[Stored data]
====================
(** C5. A sequential run ends, and runs everything: for all scenarios, with
    the options -S and -x of at least 1 and without -t, -s and -y, when no
    signal arrives and for all answers of a kernel that reports every test that
    has ended, lets orphaned process groups go some time and whose log can be
    opened, the driver reaches its exit; without -A it has then tried every
    command of the scenario exactly once, in their order. *)
Theorem pan_completes {F} `{ActiveFile F} (S : setup F) inp :
  setup_ok S → sequential (s_opts S) = true → (0 < keep_active (s_opts S))%nat →
  s_timed S = false → s_starts S = -1 → s_restart S = false → fair S inp →
  ∃ n code s, run S inp n = Ret (PExit code, s) ∧
    (has_brakes (s_opts S) = false → (tried (out s)).*1 = s_coll S).
Proof.
  intros Hs Hseq Hk Ht Hst Hr Hf. destruct (init_ok S Hs) as (z & E & _). set (st := (PStart, _)) in E.
  destruct (init_waits S Hs Hseq Hk Ht Hst Hr st E) as (Hw & _ & _).
  destruct (reachable_ok S Hs st) as [Hi _]; [by constructor|].
  destruct (loop_ends S Hs Hseq Hk inp Hf (Datatypes.S (Z.to_nat (work st))) 0 PStart st.2 E Hi Hw I) as (n & s & _ & En).
  { change (PStart, st.2) with st. lia. }
  destruct (orphans_end S Hs Hk inp n s Hf En) as (n' & code & s' & E'). exists n', code, s'. split; [done|]. intros Hb.
  destruct (run_ok S inp Hs Hseq Hk Ht Hst Hr Hf n' _ E') as [_ Hq]. destruct (Hq Hb) as (Q1 & Q2 & Q3 & _ & Q5).
  rewrite Q1. apply take_ge. lia.
Qed.

(** ** Signals *)

Section Signals.
Context {F : Type} `{AF : ActiveFile F} (S : setup F) (Hs : setup_ok S).

(** The states that follow a state. *)
Inductive later (st : pc * pan F) : pc * pan F → Prop :=
  | later_refl : later st st
  | later_step st1 e st2 : later st st1 → env_ok st1 e → go S e st1 = Ret st2 → later st st2.

(** The scheduler has been told to stop. *)
Definition told (st : pc * pan F) : Prop :=
  let '(k, s) := st in
  fork_in_road (sch s) = false ∧ (in_loop k → stop (sch s) ≠ 0 ∨ rec_signal (sg s) ≠ 0).

Lemma handler_rec sig g : sig ≠ 0 → rec_signal (wait_handler sig g) = sig.
Proof. intros Hne. unfold wait_handler. rewrite (proj2 (Z.eqb_neq _ _)) by done. by destruct (sig =? SIGUSR2). Qed.

Lemma told_not_start k s : told (k, s) → in_loop k → wants_start (s_opts S) s = false.
Proof.
  intros [_ H] Hk. unfold wants_start. destruct (H Hk) as [Hn|Hn]; rewrite (proj2 (Z.eqb_neq _ _) Hn); [by rewrite andb_false_r|by rewrite andb_false_r].
Qed.

Lemma told_step st e st' : inv (s_opts S) (s_coll S) (s_pid S) (s_others S) st → env_ok st e → told st → go S e st = Ret st' →
  told st' ∧ tried (out st'.2) = tried (out st.2).
Proof.
  destruct st as [k s]. intros Hi He Ht Eg. destruct e as [sig|i].
  { injection Eg as <-. cbn [snd out sch sg]. split; [|done]. split; [apply Ht|]. intros _. right. cbn [sg]. by rewrite handler_rec. }
  unfold go in Eg. cbn [step] in Eg. pose proof Ht as [Hf Hst]. destruct k.
  - unfold step_start in Eg. rewrite (told_not_start PStart s Ht I) in Eg. injection Eg as <-. split; [|done]. split; [done|auto].
  - injection Eg as <-. pose proof Hi as (_ & (_ & _ & H1 & _) & _). unfold told, set_sch, inc_stop.
    destruct (starts (sch s) =? 0); [|destruct ((starts (sch s) =? -1) && i_stopfile i)]; cbn in *; (split; [|done]); (split; [done|]); auto; left; lia.
  - destruct (inv_signal _ _ _ _ i s Hi) as (d & g & p & E & _ & _ & _ & _ & _ & _ & _ & _ & Hd). rewrite E in Eg. injection Eg as <-.
    cbn [snd out]. split; [|done]. destruct (Hd Hf) as (D1 & _ & D3). split; [done|]. intros _. left. cbn [sch]. rewrite D3.
    pose proof Hi as (_ & (_ & _ & H1 & _) & _). destruct (Hst I) as [Hn|Hn]; destruct (Z.eqb_spec (rec_signal (sg s)) 0); cbn; try done; lia.
  - destruct (step_check_ok _ _ _ _ i s Hi He) as (err & u & p & k & g & d & E & Es & _ & _ & _ & _ & E3 & _ & _ & Hk & _ & _ & E4 & E5).
    rewrite Es in Eg. injection Eg as <-. cbn [snd out]. split.
    + split; cbn [sch sg]; [by rewrite E4|]. intros _. rewrite E3. destruct (Hst I); auto.
    + pose proof Hi as (Hp & (Hn & _) & _). destruct He as (_ & _ & He). specialize (He eq_refl). rewrite Hn in E.
      destruct (check_pids_ok (s_opts S) (s_others S) [s_pid S] (i_gone i) (i_wait i) (i_orphaned i) (out s) (pr s) Hp He) as (err' & u' & p' & E' & _ & Hw' & _).
      rewrite E in E'. injection E' as _ _ <- _. destruct (i_wait i) as [|q st]; [by destruct Hw' as (_ & -> & _)|].
      destruct Hw' as (_ & t & colle & _ & _ & _ & _ & Hw'). destruct (term_of st) as [h w]. destruct Hw' as [-> _]. apply log_end_accounts.
  - unfold step_orphans in Eg. destruct (existsb _ _).
    + destruct (propagate_signal _ _ _) as [[g p]| |]; try done. rewrite outcome_bind_Ret in Eg. injection Eg as <-. done.
    + destruct (lift _) as [[r z]| |]; try done. rewrite outcome_bind_Ret in Eg. injection Eg as <-. done.
  - injection Eg as <-. done.
Qed.

Lemma later_reachable st st' : reachable S st → later st st' → reachable S st'.
Proof. intros Hr. induction 1; [done|by eapply reach_step]. Qed.

Lemma told_later st st' : reachable S st → told st → later st st' → tried (out st'.2) = tried (out st.2).
Proof.
  intros Hr Ht Hl. enough (told st' ∧ tried (out st'.2) = tried (out st.2)) as [_ ?] by done.
  induction Hl as [|st1 e st2 Hl [IH1 IH2] He E]; [done|].
  destruct (reachable_ok S Hs st1 (later_reachable st st1 Hr Hl)) as [Hi _].
  destruct (told_step st1 e st2 Hi He IH1 E) as [T1 T2]. split; [done|congruence].
Qed.
End Signals.


(** ** Orphaned process groups *)

Section Ratchet.
Context {F : Type} `{AF : ActiveFile F} (S : setup F) (Hs : setup_ok S).

(** Some rounds without signals. *)
Fixpoint goes (ins : list input) (st : pc * pan F) : outcome (pc * pan F) :=
  match ins with
  | [] => Ret st
  | i :: ins => st ← go S (EGo i) st; goes ins st
  end.

(** The signal that follows the last one that was sent. *)
Definition ratchet (l : Z) : Z :=
  if l =? 0 then SIGINT else if l =? SIGUSR1 then SIGINT else if l =? SIGINT then SIGTERM
  else if l =? SIGTERM then SIGHUP else if l =? SIGHUP then SIGKILL else 0.

Lemma handler_ratchet l : wait_handler SIGINT (mk_sigs 0 0 l) = mk_sigs SIGINT (ratchet l) (ratchet l).
Proof. done. Qed.

Abbreviation inv_O s := (inv (s_opts S) (s_coll S) (s_pid S) (s_others S) (POrphans, s)).

Lemma orphan_round i s p : inv_O s → p ∈ live (orphans (pr s)) → i_gone i p = false →
  let g := if rec_signal (sg s) =? 0 then wait_handler SIGINT (sg s) else sg s in
  ∃ s', go S (EGo i) (POrphans, s) = Ret (POrphans, s') ∧ inv_O s' ∧ sg s' = mk_sigs 0 0 (lastsent g) ∧
    p ∈ live (orphans (pr s')) ∧ (∀ x, x ∈ kills (pr s) → x ∈ kills (pr s')) ∧ (- p, send_signal g) ∈ kills (pr s').
Proof.
  intros Hi Hp Hg g. pose proof Hi as (Hpr & Hsc & Hb). unfold go. cbn [step]. unfold step_orphans.
  destruct (existsb _ _) eqn:Ex; [|by rewrite (live_existsb _ Ex) in Hp; apply not_elem_of_nil in Hp].
  fold g. destruct (propagate_ok _ _ [s_pid S] (i_gone i) g (pr s) Hpr) as (q & -> & Hq & Hbq & _ & Ho & Hk). rewrite outcome_bind_Ret.
  eexists. split; [done|]. cbn [sg pr sch]. split; [|split; [done|split_and!]].
  - split; [done|]. split; [|by rewrite <- Hb]. unfold sched_ok. cbn [sch pr]. rewrite Hbq. exact Hsc.
  - rewrite Ho. apply list_elem_of_filter in Hp as [Hn Hp]. apply list_elem_of_filter. split; [done|].
    apply list_elem_of_fmap. exists p. by rewrite Hg.
  - intros x Hx. rewrite Hk. apply elem_of_app. by left.
  - rewrite Hk, !elem_of_app. right. right. apply list_elem_of_fmap. by exists p.
Qed.

Lemma orphan_rounds p ins : ∀ s l, inv_O s → sg s = mk_sigs 0 0 l → p ∈ live (orphans (pr s)) → Forall (λ i, i_gone i p = false) ins →
  ∃ s', goes ins (POrphans, s) = Ret (POrphans, s') ∧ (∀ x, x ∈ kills (pr s) → x ∈ kills (pr s')) ∧
    ∀ j, (j < length ins)%nat → (- p, Nat.iter (Datatypes.S j) ratchet l) ∈ kills (pr s').
Proof.
  induction ins as [|i ins IH]; intros s l Hi Hsg Hp Hg; cbn [goes].
  { exists s. split_and!; try done. simpl. lia. }
  apply Forall_cons in Hg as [Hgi Hg]. destruct (orphan_round i s p Hi Hp Hgi) as (s1 & -> & Hi1 & Hsg1 & Hp1 & Hsub & Hk).
  rewrite Hsg in Hsg1, Hk. cbn [rec_signal Z.eqb] in Hsg1, Hk. rewrite handler_ratchet in Hsg1, Hk. cbn [lastsent send_signal] in *.
  rewrite outcome_bind_Ret. destruct (IH s1 (ratchet l) Hi1 Hsg1 Hp1 Hg) as (s2 & -> & Hsub2 & Hj). exists s2. split_and!; [done|auto|].
  intros [|j] Hlt; [by apply Hsub2|]. cbn [length] in Hlt. rewrite Nat.iter_succ_r. apply Hj. lia.
Qed.

(** After at most five rounds the strongest signal has been sent. *)
Lemma ratchet_kills l : ∃ j, (j < 5)%nat ∧ Nat.iter (Datatypes.S j) ratchet l = SIGKILL.
Proof.
  destruct (decide (l = 0)) as [-> |H0]; [exists 3%nat; split; [lia|done]|].
  destruct (decide (l = SIGUSR1)) as [-> |H1]; [exists 3%nat; split; [lia|done]|].
  destruct (decide (l = SIGINT)) as [-> |H2]; [exists 2%nat; split; [lia|done]|].
  destruct (decide (l = SIGTERM)) as [-> |H3]; [exists 1%nat; split; [lia|done]|].
  destruct (decide (l = SIGHUP)) as [-> |H4]; [exists 0%nat; split; [lia|done]|].
  exists 4%nat. split; [lia|]. assert (ratchet l = 0) as E.
  { unfold ratchet. by rewrite !(proj2 (Z.eqb_neq _ _)). }
  rewrite Nat.iter_succ_r, E. done.
Qed.
End Ratchet.

(** An orphaned process group that does not go is killed: when the tests
    are done and the driver waits for a group that stays, then within six
    rounds it has been sent SIGKILL, whatever signals were sent before. *)
Theorem pan_orphans_killed {F} `{ActiveFile F} (S : setup F) s p ins :
  setup_ok S → reachable S (POrphans, s) → p ∈ live (orphans (pr s)) →
  length ins = 6%nat → Forall (λ i, i_gone i p = false) ins →
  ∃ s', goes S ins (POrphans, s) = Ret (POrphans, s') ∧ (- p, SIGKILL) ∈ kills (pr s').
Proof.
  intros Hs Hr Hp Hl Hg. destruct ins as [|i ins]; [done|]. apply Forall_cons in Hg as [Hgi Hg]. cbn [length] in Hl.
  destruct (reachable_ok S Hs _ Hr) as [Hi _]. cbn [goes].
  destruct (orphan_round S i s p Hi Hp Hgi) as (s1 & -> & Hi1 & Hsg1 & Hp1 & _). rewrite outcome_bind_Ret.
  destruct (orphan_rounds S p ins s1 _ Hi1 Hsg1 Hp1 Hg) as (s2 & -> & _ & Hj). exists s2. split; [done|].
  match type of Hsg1 with _ = mk_sigs 0 0 ?l => destruct (ratchet_kills l) as (j & Hlt & <-) end. apply Hj. lia.
Qed.

(** ** Commands that cannot be started *)

(** A driver that picks commands at random (without -S) does not end when
    none of them can be started: a start that fails is not counted, and the
    loop tries again for ever. *)
Theorem pan_retries_forever {F} `{ActiveFile F} (S : setup F) inp :
  setup_ok S → sequential (s_opts S) = false → (0 < keep_active (s_opts S))%nat → (∀ n, i_kmsg (inp n) = true) →
  (∀ n, match i_start (inp n) with Started _ => False | _ => True end) →
  ∀ n, ∃ s, run S inp n = Ret (PStart, s) ∧ length (tried (out s)) = n.
Proof.
  intros Hs Hseq Hk Hkm Hfail n. pose proof Hs as (Hc & Hne & _).
  enough (∃ s, run S inp n = Ret (PStart, s) ∧ reachable S (PStart, s) ∧ length (tried (out s)) = n ∧ wants_start (s_opts S) s = true) as (s & ? & _ & ? & _) by eauto.
  induction n as [|n (s & E & Hr & Ht & Hw)].
  - cbn [run]. destruct (init_ok S Hs) as (z & E & _). eexists. split; [done|]. split; [by constructor|]. split; [done|].
    unfold wants_start, init_starts. cbn. rewrite Hseq, (proj2 (Z.ltb_lt _ _)) by lia. repeat case_match; try done; cbn; repeat zcase; done.
  - cbn [run]. rewrite E, outcome_bind_Ret. destruct (reachable_ok S Hs _ Hr) as [Hi _].
    assert (env_ok (PStart, s) (EGo (inp n))) as He by (split; [done|split; [intros _; specialize (Hfail n); by destruct (i_start (inp n))|done]]).
    assert (∃ s', go S (EGo (inp n)) (PStart, s) = Ret (PStart, s') ∧ length (tried (out s')) = Datatypes.S n ∧ wants_start (s_opts S) s' = true) as (s' & E' & Ht' & Hw').
    { unfold go. cbn [step]. destruct (step_start_ok _ _ _ _ Hc Hne (inp n) s Hi Hw) as (colle & u & p & _ & E' & _ & _ & _ & Htr & _).
      { done. }
      { specialize (Hfail n). by destruct (i_start (inp n)). }
      cbn zeta in E'. rewrite E'. eexists. split; [done|]. cbn [out]. rewrite Htr, length_app, Ht. split; [simpl; lia|].
      specialize (Hfail n). unfold wants_start in *. cbn [sch sg num_active starts stop go_idle]. rewrite Hseq.
      destruct (i_start (inp n)); try done; cbn [c_bool orb andb]; by rewrite Z.add_0_r. }
    exists s'. split; [done|]. split; [|done]. by eapply reach_step.
Qed.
====================
→ About this task: When the entries above show the word "colle" in a line, copy that line out.

→ Final answer:
      destruct Hw' as (_ & t & colle & _ & _ & _ & _ & Hw'). destruct (term_of st) as [h w]. destruct Hw' as [-> _]. apply log_end_accounts.
    { unfold go. cbn [step]. destruct (step_start_ok _ _ _ _ Hc Hne (inp n) s Hi Hw) as (colle & u & p & _ & E' & _ & _ & _ & Htr & _).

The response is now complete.